Lines to restate from the data below: from the one containing "poolPlayers = [p1; p2; p3; p4] →" to the one containing "by apply fillOrder_trans.", both included. Give them again exactly, and only them.

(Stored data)
• • • • •

(** Every arrangement of the array comes out of [shuffleArr] for some draws. *)
Lemma shuffleArr_any_order {A} (a l : list A) :
  l ≡ₚ a → ∃ draws, shuffleArr draws a = l.
Proof.
  remember (length a) as n eqn:Hn. revert a l Hn.
  induction n as [|n IH]; intros a l Hn Hp.
  - destruct a; [|done]. apply Permutation_nil_r in Hp as ->. by exists [].
  - destruct l as [|z l0 _] using rev_ind.
    { apply Permutation_length in Hp. simpl in Hp. lia. }
    assert (Hz : z ∈ a).
    { rewrite <- Hp. apply elem_of_app. right. apply list_elem_of_here. }
    apply list_elem_of_lookup in Hz as [j Hj].
    assert (Hjn : (j < S n)%nat) by (rewrite Hn; eapply lookup_lt_Some; exact Hj).
    destruct (lookup_lt_is_Some_2 a n) as [x Hx]; [lia|].
    set (a' := swapAt a n j).
    assert (Ha'n : a' !! n = Some z) by (eapply lookup_swapAt_l; eauto).
    assert (Ha'len : length a' = S n) by (unfold a'; by rewrite length_swapAt).
    pose proof (snoc_lookup_last a' n z Ha'len Ha'n) as Ha'.
    assert (Hp0 : l0 ≡ₚ take n a').
    { apply (Permutation_app_inv_r [z]). rewrite <- Ha'. unfold a'.
      by rewrite swapAt_Permutation. }
    destruct (IH (take n a') l0) as [draws' Hd]; [rewrite length_take; lia|done|].
    exists (j :: draws'). unfold shuffleArr. rewrite <- Hn. simpl.
    rewrite Nat.sub_0_r. destruct n as [|n'].
    + simpl. destruct a as [|y [|??]]; simplify_eq/=.
      symmetry. by apply Permutation_singleton_r.
    + cbn [shuffleLoop hd tl]. rewrite Nat.mod_small by lia. fold a'. rewrite Ha'.
      rewrite shuffleLoop_app by (rewrite length_take; lia).
      f_equal. unfold shuffleArr in Hd. rewrite length_take in Hd.
      replace (S n' `min` length a' - 1)%nat with n' in Hd by lia. exact Hd.
Qed.

Lemma fillQueue_Permutation localeCompare draws ps :
  fillQueue localeCompare draws ps ≡ₚ filter (λ p, Player.status p = pool) ps.
Proof.
  unfold fillQueue. case_bool_decide.
  - apply sort_Permutation.
  - apply shuffleArr_Permutation.
Qed.

(** C6: the queue of [fillAllSets] is an arrangement of the pool players.
    When no player at all has played a match it is the shuffle of the pool
    players by the draws, and every arrangement comes out for some draws.
    When some player (in the pool or not) has played, it is the pool sorted
    by ascending matches, then ascending skill ([Novice] < [Intermediate] <
    [Advance]), then ascending name in the collation.  Pool players with
    matches 2, 0, 1, 0 and the same skill are queued as the two players with
    0, then the one with 1, then the one with 2. *)
Theorem C6_fillQueue localeCompare draws ps :
  collationTotal localeCompare →
  collationTransitive localeCompare →
  let poolPlayers := filter (λ p, Player.status p = pool) ps in
  let queue := fillQueue localeCompare draws ps in
  queue ≡ₚ poolPlayers ∧
  (Forall (λ p, ¬ 0 < Player.matches p) ps →
     queue = shuffleArr draws poolPlayers ∧
     ∀ l, l ≡ₚ poolPlayers → ∃ draws', fillQueue localeCompare draws' ps = l) ∧
  (Exists (λ p, 0 < Player.matches p) ps →
     queue = sort (compareForFill localeCompare) poolPlayers ∧
     StronglySorted (fillOrder localeCompare) queue) ∧
  SKILL_ORDER Novice < SKILL_ORDER Intermediate < SKILL_ORDER Advance ∧
  (∀ p1 p2 p3 p4,
     poolPlayers = [p1; p2; p3; p4] →
     Player.matches p1 = 2 → Player.matches p2 = 0 →
     Player.matches p3 = 1 → Player.matches p4 = 0 →
     Player.skill p2 = Player.skill p1 → Player.skill p3 = Player.skill p1 →
     Player.skill p4 = Player.skill p1 →
     queue = [p2; p4; p3; p1] ∨ queue = [p4; p2; p3; p1]).
Proof.
  intros Htot Htr poolPlayers queue.
  assert (Hany : Exists (λ p, 0 < Player.matches p) ps →
                 queue = sort (compareForFill localeCompare) poolPlayers).
  { intros Hex. unfold queue, fillQueue. by rewrite bool_decide_eq_true_2. }
  assert (Hnone : ∀ d, ¬ Exists (λ p, 0 < Player.matches p) ps →
                  fillQueue localeCompare d ps = shuffleArr d poolPlayers).
  { intros d Hex. unfold fillQueue. by rewrite bool_decide_eq_false_2. }
  split; [|split; [|split; [|split]]].
  - apply fillQueue_Permutation.
  - intros Hall. assert (Hex : ¬ Exists (λ p, 0 < Player.matches p) ps).
    { by apply Forall_not_Exists. }
    split; [by apply Hnone|]. intros l Hl.
    destruct (shuffleArr_any_order poolPlayers l Hl) as [draws' Hd].
    exists draws'. by rewrite Hnone.
  - intros Hex. split; [by apply Hany|]. rewrite Hany by done.
    apply sort_StronglySorted.
    + apply compareForFill_le.
    + intros x y. by apply compareForFill_gt.
    + intros x y z. by apply fillOrder_trans.
  - simpl. lia.
  - intros p1 p2 p3 p4 Hpool H1 H2 H3 H4 Hs2 Hs3 Hs4.
    assert (Hex : Exists (λ p, 0 < Player.matches p) ps).
    { apply Exists_exists. exists p1. split; [|lia].
      assert (Hin : p1 ∈ poolPlayers) by (rewrite Hpool; apply list_elem_of_here).
      unfold poolPlayers in Hin. by apply list_elem_of_filter in Hin as [_ ?]. }
    rewrite Hany by done. rewrite Hpool.
    cbn [sort]. set (cmp := compareForFill localeCompare).
    change (sortInsert cmp p4 []) with [p4].
    rewrite (sortInsert_gt cmp p3 p4) by (apply compareForFill_more; lia).
    change (sortInsert cmp p3 []) with [p3].
    destruct (decide (cmp p2 p4 ≤ 0)) as [Hle|Hgt].
    + left. rewrite (sortInsert_le cmp p2 p4) by done.
      rewrite (sortInsert_gt cmp p1 p2) by (apply compareForFill_more; lia).
      rewrite (sortInsert_gt cmp p1 p4) by (apply compareForFill_more; lia).
      rewrite (sortInsert_gt cmp p1 p3) by (apply compareForFill_more; lia).
      reflexivity.
    + right. rewrite (sortInsert_gt cmp p2 p4) by lia.
      rewrite (sortInsert_le cmp p2 p3) by (apply compareForFill_fewer; lia).
      rewrite (sortInsert_gt cmp p1 p4) by (apply compareForFill_more; lia).
      rewrite (sortInsert_gt cmp p1 p2) by (apply compareForFill_more; lia).
      rewrite (sortInsert_gt cmp p1 p3) by (apply compareForFill_more; lia).
      reflexivity.
Qed.

(** ** A collation by character codes *)

Lemma ascii_compare_refl a : Ascii.compare a a = Eq.
Proof. unfold Ascii.compare. apply N.compare_refl. Qed.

• • • • •

> [Exercise answer]:
     poolPlayers = [p1; p2; p3; p4] →
     Player.matches p1 = 2 → Player.matches p2 = 0 →
     Player.matches p3 = 1 → Player.matches p4 = 0 →
     Player.skill p2 = Player.skill p1 → Player.skill p3 = Player.skill p1 →
     Player.skill p4 = Player.skill p1 →
     queue = [p2; p4; p3; p1] ∨ queue = [p4; p2; p3; p1]).
Proof.
  intros Htot Htr poolPlayers queue.
  assert (Hany : Exists (λ p, 0 < Player.matches p) ps →
                 queue = sort (compareForFill localeCompare) poolPlayers).
  { intros Hex. unfold queue, fillQueue. by rewrite bool_decide_eq_true_2. }
  assert (Hnone : ∀ d, ¬ Exists (λ p, 0 < Player.matches p) ps →
                  fillQueue localeCompare d ps = shuffleArr d poolPlayers).
  { intros d Hex. unfold fillQueue. by rewrite bool_decide_eq_false_2. }
  split; [|split; [|split; [|split]]].
  - apply fillQueue_Permutation.
  - intros Hall. assert (Hex : ¬ Exists (λ p, 0 < Player.matches p) ps).
    { by apply Forall_not_Exists. }
    split; [by apply Hnone|]. intros l Hl.
    destruct (shuffleArr_any_order poolPlayers l Hl) as [draws' Hd].
    exists draws'. by rewrite Hnone.
  - intros Hex. split; [by apply Hany|]. rewrite Hany by done.
    apply sort_StronglySorted.
    + apply compareForFill_le.
    + intros x y. by apply compareForFill_gt.
    + intros x y z. by apply fillOrder_trans.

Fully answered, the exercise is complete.